_Assignment_
In the entries below, find the string "Prop" and return each line holding it.

_Items from a data source_

- Opening Delimiter -

Lemma get_run (f : Fwd) k : fwd_ready f -> is_Some (logs f !! k) ->
  exists st, on_host (api_get kLogs k) f = (Ok (st, Some (value_of f k)), f) /\ Status_ok st = true.
Proof.
  intros Hr Hk. destruct (api_get_law (fwd_host f) kLogs k Hr kLogs_domain) as (st & E & Hok).
  exists st. rewrite (on_host_run _ _ _ _ E). split; [|by apply Hok].
  unfold value_of. destruct Hk as [v Hv]. rewrite Hv. unfold logs in Hv. rewrite Hv. by destruct f.
Qed.

Lemma collect_run (f : Fwd) ks : fwd_ready f -> Forall (fun k => is_Some (logs f !! k)) ks ->
  collect name ks f = (Ok (value_of f <$> filter is_result ks,
                           value_of f <$> filter (fun k => ~ is_result k) ks), f).
Proof.
  intros Hr Hks. unfold collect.
  enough (forall r s, for_fold ks (r, s) (collect_step name) f =
    (Ok (r ++ (value_of f <$> filter is_result ks),
         s ++ (value_of f <$> filter (fun k => ~ is_result k) ks)), f)) as E by exact (E [] []).
  induction Hks as [|k ks Hk Hks IH]; intros r s; simpl; [by rewrite !app_nil_r|].
  destruct (get_run f k Hr Hk) as (st & E & Hok). unfold bind. rewrite E, Hok. simpl.
  destruct (isResultIndex name k) eqn:Ek; simpl; rewrite IH.
  - rewrite filter_cons_True, (filter_cons_False (fun k => ~ is_result k)) by (unfold is_result; naive_solver).
    by rewrite <- app_assoc.
  - rewrite filter_cons_False, (filter_cons_True (fun k => ~ is_result k)) by (unfold is_result; congruence).
    by rewrite <- app_assoc.
Qed.

(** Only this forwarder's indexes have its name as a prefix. *)
Definition own_index (k : string) : Prop :=
  prefixed (genIndexPrefix name true) k \/ prefixed (genIndexPrefix name false) k.
Definition own (f : Fwd) : Prop := Forall own_index (buffered f).

Lemma get_app_r p a n : String.get (String.length p + n) (p +:+ a) = String.get n a.
Proof. induction p as [|c p IH]; [done|]. by rewrite app_cons_str. Qed.

Lemma length_app_str a b : String.length (a +:+ b) = (String.length a + String.length b)%nat.
Proof. by rewrite <- !length_chars, chars_app, length_app. Qed.

Lemma isIndex_prefixed b b' k : prefixed (genIndexPrefix name b) k -> isIndex name k b' = Bool.eqb b b'.
Proof.
  unfold prefixed. rewrite prefix_spec. intros [n ->]. unfold isIndex, genIndexPrefix.
  rewrite !app_assoc_str, get_app_r, !length_app_str.
  destruct (Nat.ltb_spec (String.length name + 1)
    (String.length name + (String.length "_" + (String.length (if b then "r" else "s") +
       (String.length "_" + String.length n))))) as [Hl|Hl].
  - by destruct b, b'.
  - exfalso. destruct b; simpl in Hl; lia.
Qed.

Lemma own_status k : own_index k -> isStatusIndex name k = negb (isResultIndex name k).
Proof.
  unfold isStatusIndex, isResultIndex.
  by intros [Hk|Hk]; rewrite !(isIndex_prefixed _ _ _ Hk).
Qed.

Lemma prefixed_trans p q k : prefixed (p +:+ q) k -> prefixed p k.
Proof.
  unfold prefixed. rewrite !prefix_spec. intros [n ->]. exists (q +:+ n). by rewrite app_assoc_str.
Qed.

Lemma own_prefixed k : own_index k -> prefixed name k.
Proof. by intros [Hk|Hk]; unfold genIndexPrefix in Hk; apply prefixed_trans in Hk. Qed.

(** *** Purging *)

Definition prefix_size : nat := String.length (genIndexPrefix name true).

(** What purging orders lines by: the index behind the prefix, which starts with
    the time. *)
Definition age (k : string) : string := suffix_from prefix_size k.

Lemma prefix_size_any b : String.length (genIndexPrefix name b) = prefix_size.
Proof. unfold prefix_size, genIndexPrefix. rewrite !length_app_str. by destruct b. Qed.

Lemma age_le b x y :
  prefixed (genIndexPrefix name b) x -> prefixed (genIndexPrefix name b) y ->
  String.le x y -> String.le (age x) (age y).
Proof.
  unfold prefixed. rewrite !prefix_spec. intros [n ->] [m ->] Hle%le_app_l.
  unfold age. by rewrite !suffix_from_app by apply prefix_size_any.
Qed.

(** The indexes of one type, oldest first. *)
Definition typed (f : Fwd) (b : bool) : list string := scan_keys (logs f) (genIndexPrefix name b) 0.

Lemma typed_disjoint f x : x ∈ typed f true -> x ∈ typed f false -> False.
Proof.
  intros [_ H1]%elem_of_scan_all [_ H2]%elem_of_scan_all.
  pose proof (isIndex_prefixed _ true _ H1) as E1. pose proof (isIndex_prefixed _ true _ H2) as E2.
  rewrite E1 in E2. done.
Qed.

Lemma buffered_typed f : own f -> buffered f ≡ₚ typed f true ++ typed f false.
Proof.
  intros Ho. apply NoDup_Permutation; [apply scan_keys_NoDup | |].
  - apply NoDup_app. split_and!; [apply scan_keys_NoDup | intros x Hx Hy; by eapply typed_disjoint | apply scan_keys_NoDup].
  - intros k. rewrite elem_of_app. unfold typed. rewrite !elem_of_scan_all. split.
    + intros Hk. pose proof (proj1 (Forall_forall _ _) Ho k Hk) as [Hp|Hp];
        apply elem_of_scan_all in Hk; naive_solver.
    + intros Hk. apply elem_of_scan_all. split; [naive_solver|].
      apply own_prefixed. unfold own_index. naive_solver.
Qed.

Lemma take_sorted_le b f n x y :
  x ∈ take n (typed f b) -> y ∈ drop n (typed f b) -> String.le (age x) (age y).
Proof.
  intros Hx Hy. pose proof (scan_keys_sorted (logs f) (genIndexPrefix name b)) as Hs.
  assert (x ∈ typed f b) as [_ Px]%elem_of_scan_all by (by eapply subseteq_take).
  assert (y ∈ typed f b) as [_ Py]%elem_of_scan_all by (by eapply subseteq_drop).
  apply (age_le b); [done..|]. rewrite <- (take_drop n (scan_keys _ _ _)) in Hs.
  exact (sorted_app_le _ _ _ _ _ Hs Hx Hy).
Qed.

(** The candidates of both types and the [n] of them that are deleted. *)
Definition candidates (f : Fwd) (n : nat) : list string :=
  take n (typed f true) ++ take n (typed f false).
Definition selected (f : Fwd) (n : nat) : list string :=
  take n (nth_element (suffix_lt prefix_size) n (candidates f n)).

Lemma NoDup_take {X} n (l : list X) : NoDup l -> NoDup (take n l).
Proof. rewrite <- (take_drop n l) at 1. by intros (? & _)%NoDup_app. Qed.

Lemma candidates_NoDup f n : NoDup (candidates f n).
Proof.
  apply NoDup_app. split_and!; try apply NoDup_take, scan_keys_NoDup.
  intros x Hx%subseteq_take Hy%subseteq_take. by eapply typed_disjoint.
Qed.

Lemma selected_candidates f n : NoDup (selected f n) /\ selected f n ⊆ candidates f n.
Proof.
  pose proof (nth_element_perm (suffix_lt prefix_size) n (candidates f n)) as Hp. split.
  - apply NoDup_take. rewrite Hp. apply candidates_NoDup.
  - intros x Hx%subseteq_take. by rewrite Hp in Hx.
Qed.

(** A candidate that is kept is not older than one that is deleted. *)
Lemma selected_le f n x y :
  x ∈ selected f n -> y ∈ candidates f n -> y ∉ selected f n -> String.le (age x) (age y).
Proof.
  intros Hx Hy Hn. unfold selected in *. set (l := nth_element _ n (candidates f n)) in *.
  assert (y ∈ drop n l) as Hd.
  { assert (y ∈ l) as Hl by (unfold l; by rewrite nth_element_perm).
    rewrite <- (take_drop n l) in Hl. apply elem_of_app in Hl as [?|?]; [done|done]. }
  apply (nth_element_split (suffix_lt prefix_size) n (candidates f n) x y) in Hd; [|..|exact Hx].
  - by apply suffix_lt_spec in Hd.
  - intros a b c. rewrite !suffix_lt_spec. intros; by etrans.
  - intros a b. rewrite !suffix_lt_spec. apply (total String.le).
Qed.

(** When a type has candidates left over, one of its first [n] was kept. *)
Lemma kept_candidate f n b x : length (selected f n) = n -> x ∈ selected f n ->
  x ∉ take n (typed f b) -> length (take n (typed f b)) = n ->
  exists z, z ∈ take n (typed f b) /\ z ∉ selected f n.
Proof.
  intros Hlen Hx Hnx Hl. destruct (decide (take n (typed f b) ⊆ selected f n)) as [Hs|Hs].
  - exfalso. apply Hnx. assert (take n (typed f b) ≡ₚ selected f n) as ->; [|done].
    apply submseteq_length_Permutation; [|lia].
    apply NoDup_submseteq; [apply NoDup_take, scan_keys_NoDup | done].
  - assert (exists z, z ∈ take n (typed f b) /\ z ∉ selected f n) as ?; [|done].
    apply Exists_exists. apply not_Forall_Exists; [apply _|].
    intros HF. apply Hs. intros z Hz. by eapply Forall_forall in HF.
Qed.

Lemma selected_oldest f n x y : own f -> length (selected f n) = n ->
  x ∈ selected f n -> y ∈ buffered f -> y ∉ selected f n -> String.le (age x) (age y).
Proof.
  intros Ho Hlen Hx Hy Hn. destruct (decide (y ∈ candidates f n)) as [Hc|Hc]; [by eapply selected_le|].
  assert (exists b, y ∈ drop n (typed f b)) as [b Hd].
  { rewrite buffered_typed in Hy by done. unfold candidates in Hc.
    apply elem_of_app in Hy as [Hy|Hy]; [exists true | exists false];
      rewrite <- (take_drop n (typed f _)) in Hy; set_solver. }
  destruct (decide (x ∈ take n (typed f b))) as [Hxt|Hxt]; [by eapply take_sorted_le|].
  destruct (kept_candidate f n b x) as (z & Hz & Hzn); [done..| |].
  { rewrite length_take. assert (length (drop n (typed f b)) <> 0)%nat as Hne
      by (by destruct (drop n (typed f b)); [apply not_elem_of_nil in Hd|]).
    rewrite length_drop in Hne. lia. }
  transitivity (age z); [|by eapply take_sorted_le].
  apply (selected_le f n); [done| |done]. unfold candidates. destruct b; set_solver.
Qed.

- Closing Delimiter -

_Solution for this task_
Definition own_index (k : string) : Prop :=
Definition own (f : Fwd) : Prop := Forall own_index (buffered f).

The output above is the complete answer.